#### [ASSIGNMENT]
The data must be returned exactly. No line may be left out.

#### [DATA TO EXAMINE]

(* ===== verification/ServerStream.v ===== *)
(** * ServerStream: the bytes of the server in pieces of any size

    [handles]: what the messages of the server do to the context, apart from its
    buffers.  The bytes of a sequence of such messages may arrive cut anywhere:
    they are processed as they would be all at once. *)

From Stdlib Require Import Ascii String.
From S2P Require Import Prelude Arrays Algorithms Output Input Wire SymbolCodec Loops Framing.
From S2P Require Import EventData Doubles DataStructures RecordTranscoder RecordFields MessageData Properties.
From S2P Require Import Decimals Heartbeat ServerData ServerProcessor.
Local Open Scope Z_scope.
Local Open Scope c_scope.

(** What the messages change: data, protocol and connection. *)
Definition rest_state : Type := data_ctx * protocol_ctx * Connection.

Section stream.
Context (calloc_ok : Z -> bool) (mbsrtowcs : list Z -> option (list Z)).
Context (process : tc_event -> option dx_error_code) (parse_wide : Z -> dxf_double_t).
Context (dx_symbol_name_hasher : list Z -> Z) (t : tables) (currentTimeMark : Z) (has_notifier : bool).

Let limited_round := process_limited calloc_ok mbsrtowcs process parse_wide dx_symbol_name_hasher t currentTimeMark
  has_notifier.
Let round := process_one calloc_ok mbsrtowcs process parse_wide dx_symbol_name_hasher t currentTimeMark
  has_notifier.
Let process_data := dx_process_server_data calloc_ok mbsrtowcs process parse_wide dx_symbol_name_hasher t
  currentTimeMark has_notifier.

(** ** Messages that are handled *)

(** The context at the bytes [payload] of a message, whose end is the limit. *)
Definition at_message (payload tail : list Z) (s : server_ctx) : Prop :=
  loop_inv s /\ remaining (bicc s) = payload ++ tail /\
  in_buffer_limit (bicc s) = current_in_buffer_position (bicc s) + zlen payload.

(** The message [payload] takes the rest of the context from [x] to [x'], reads
    all of its bytes and none after them, whatever comes next. *)
Definition handles (payload : list Z) (x x' : rest_state) : Prop := forall s tail,
  at_message payload tail s -> server_rest s = x ->
  exists s', limited_round s = Ok proceed s' /\ server_rest s' = x' /\ loop_inv s' /\
    sv_block s' = sv_block s /\ remaining (bicc s') = tail.

Fixpoint handled (x : rest_state) (payloads : list (list Z)) (x' : rest_state) : Prop :=
  match payloads with
  | [] => x' = x
  | p :: ps => exists x1, handles p x x1 /\ handled x1 ps x'
  end.

Lemma handled_app x ps1 ps2 x' :
  handled x (ps1 ++ ps2) x' <-> exists x1, handled x ps1 x1 /\ handled x1 ps2 x'.
Proof.
  revert x. induction ps1 as [|p ps1 IH]; intros x; cbn.
  { split; [by exists x|]. by intros (x1 & -> & H). }
  setoid_rewrite IH. split; [intros (y & ? & z & ? & ?)|intros (z & (y & ? & ?) & ?)]; eauto.
Qed.

(** ** The length of a message *)

Lemma reads_length n :
  0 <= n <= INT_MAX -> reads dx_read_compact_long (wire (compact_int_bytes n)) n.
Proof.
  intros Hn. eapply reads_value; [apply reads_compact_long_narrow; unfold is_i32, INT_MAX in *; lia|].
  apply compact_long_read_id. lia.
Qed.

Lemma length_frame p : zlen (frame p) = zlen (compact_int_bytes (zlen p)) + zlen p.
Proof. unfold frame. by rewrite zlen_app, length_wire. Qed.

(** The length of a whole message sets the limit. *)
Lemma read_length_whole p tail c :
  in_small c -> remaining c = frame p ++ tail ->
  let pos := current_in_buffer_position c + zlen (compact_int_bytes (zlen p)) in
  dx_read_message_length_and_set_buffer_limit (in_buffer_length c) c =
    Ok tt (InCtx (in_buffer c) (in_buffer_length c) (pos + zlen p) pos).
Proof.
  intros Hs Hr. pose proof Hs as (Hc & Hroom & _). pose proof (length_remaining c Hc) as Hl.
  rewrite Hr, zlen_app, length_frame in Hl. pose proof (zlen_nonneg tail). pose proof (zlen_nonneg p).
  pose proof (zlen_nonneg (compact_int_bytes (zlen p))). pose proof Hc as (Hp & _).
  unfold frame in Hr. rewrite <- app_assoc in Hr. cbv zeta.
  pose proof (reads_length (zlen p) ltac:(lia) c _ Hc Hr) as E. rewrite length_wire in E.
  unfold dx_read_message_length_and_set_buffer_limit, catch, checked_call at 1. rewrite E.
  unfold dx_get_in_buffer_position, dx_set_in_buffer_limit. unfold_m. cbn.
  decide_cmps. cbn. done.
Qed.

#### [RESULT OF THE EXERCISE]
(* ===== verification/ServerStream.v ===== *)
(** * ServerStream: the bytes of the server in pieces of any size

    [handles]: what the messages of the server do to the context, apart from its
    buffers.  The bytes of a sequence of such messages may arrive cut anywhere:
    they are processed as they would be all at once. *)

From Stdlib Require Import Ascii String.
From S2P Require Import Prelude Arrays Algorithms Output Input Wire SymbolCodec Loops Framing.
From S2P Require Import EventData Doubles DataStructures RecordTranscoder RecordFields MessageData Properties.
From S2P Require Import Decimals Heartbeat ServerData ServerProcessor.
Local Open Scope Z_scope.
Local Open Scope c_scope.

(** What the messages change: data, protocol and connection. *)
Definition rest_state : Type := data_ctx * protocol_ctx * Connection.

Section stream.
Context (calloc_ok : Z -> bool) (mbsrtowcs : list Z -> option (list Z)).
Context (process : tc_event -> option dx_error_code) (parse_wide : Z -> dxf_double_t).
Context (dx_symbol_name_hasher : list Z -> Z) (t : tables) (currentTimeMark : Z) (has_notifier : bool).

Let limited_round := process_limited calloc_ok mbsrtowcs process parse_wide dx_symbol_name_hasher t currentTimeMark
  has_notifier.
Let round := process_one calloc_ok mbsrtowcs process parse_wide dx_symbol_name_hasher t currentTimeMark
  has_notifier.
Let process_data := dx_process_server_data calloc_ok mbsrtowcs process parse_wide dx_symbol_name_hasher t
  currentTimeMark has_notifier.

(** ** Messages that are handled *)

(** The context at the bytes [payload] of a message, whose end is the limit. *)
Definition at_message (payload tail : list Z) (s : server_ctx) : Prop :=
  loop_inv s /\ remaining (bicc s) = payload ++ tail /\
  in_buffer_limit (bicc s) = current_in_buffer_position (bicc s) + zlen payload.

(** The message [payload] takes the rest of the context from [x] to [x'], reads
    all of its bytes and none after them, whatever comes next. *)
Definition handles (payload : list Z) (x x' : rest_state) : Prop := forall s tail,
  at_message payload tail s -> server_rest s = x ->
  exists s', limited_round s = Ok proceed s' /\ server_rest s' = x' /\ loop_inv s' /\
    sv_block s' = sv_block s /\ remaining (bicc s') = tail.

Fixpoint handled (x : rest_state) (payloads : list (list Z)) (x' : rest_state) : Prop :=
  match payloads with
  | [] => x' = x
  | p :: ps => exists x1, handles p x x1 /\ handled x1 ps x'
  end.

Lemma handled_app x ps1 ps2 x' :
  handled x (ps1 ++ ps2) x' <-> exists x1, handled x ps1 x1 /\ handled x1 ps2 x'.
Proof.
  revert x. induction ps1 as [|p ps1 IH]; intros x; cbn.
  { split; [by exists x|]. by intros (x1 & -> & H). }
  setoid_rewrite IH. split; [intros (y & ? & z & ? & ?)|intros (z & (y & ? & ?) & ?)]; eauto.
Qed.

(** ** The length of a message *)

Lemma reads_length n :
  0 <= n <= INT_MAX -> reads dx_read_compact_long (wire (compact_int_bytes n)) n.
Proof.
  intros Hn. eapply reads_value; [apply reads_compact_long_narrow; unfold is_i32, INT_MAX in *; lia|].
  apply compact_long_read_id. lia.
Qed.

Lemma length_frame p : zlen (frame p) = zlen (compact_int_bytes (zlen p)) + zlen p.
Proof. unfold frame. by rewrite zlen_app, length_wire. Qed.

(** The length of a whole message sets the limit. *)
Lemma read_length_whole p tail c :
  in_small c -> remaining c = frame p ++ tail ->
  let pos := current_in_buffer_position c + zlen (compact_int_bytes (zlen p)) in
  dx_read_message_length_and_set_buffer_limit (in_buffer_length c) c =
    Ok tt (InCtx (in_buffer c) (in_buffer_length c) (pos + zlen p) pos).
Proof.
  intros Hs Hr. pose proof Hs as (Hc & Hroom & _). pose proof (length_remaining c Hc) as Hl.
  rewrite Hr, zlen_app, length_frame in Hl. pose proof (zlen_nonneg tail). pose proof (zlen_nonneg p).
  pose proof (zlen_nonneg (compact_int_bytes (zlen p))). pose proof Hc as (Hp & _).
  unfold frame in Hr. rewrite <- app_assoc in Hr. cbv zeta.
  pose proof (reads_length (zlen p) ltac:(lia) c _ Hc Hr) as E. rewrite length_wire in E.
  unfold dx_read_message_length_and_set_buffer_limit, catch, checked_call at 1. rewrite E.
  unfold dx_get_in_buffer_position, dx_set_in_buffer_limit. unfold_m. cbn.
  decide_cmps. cbn. done.
Qed.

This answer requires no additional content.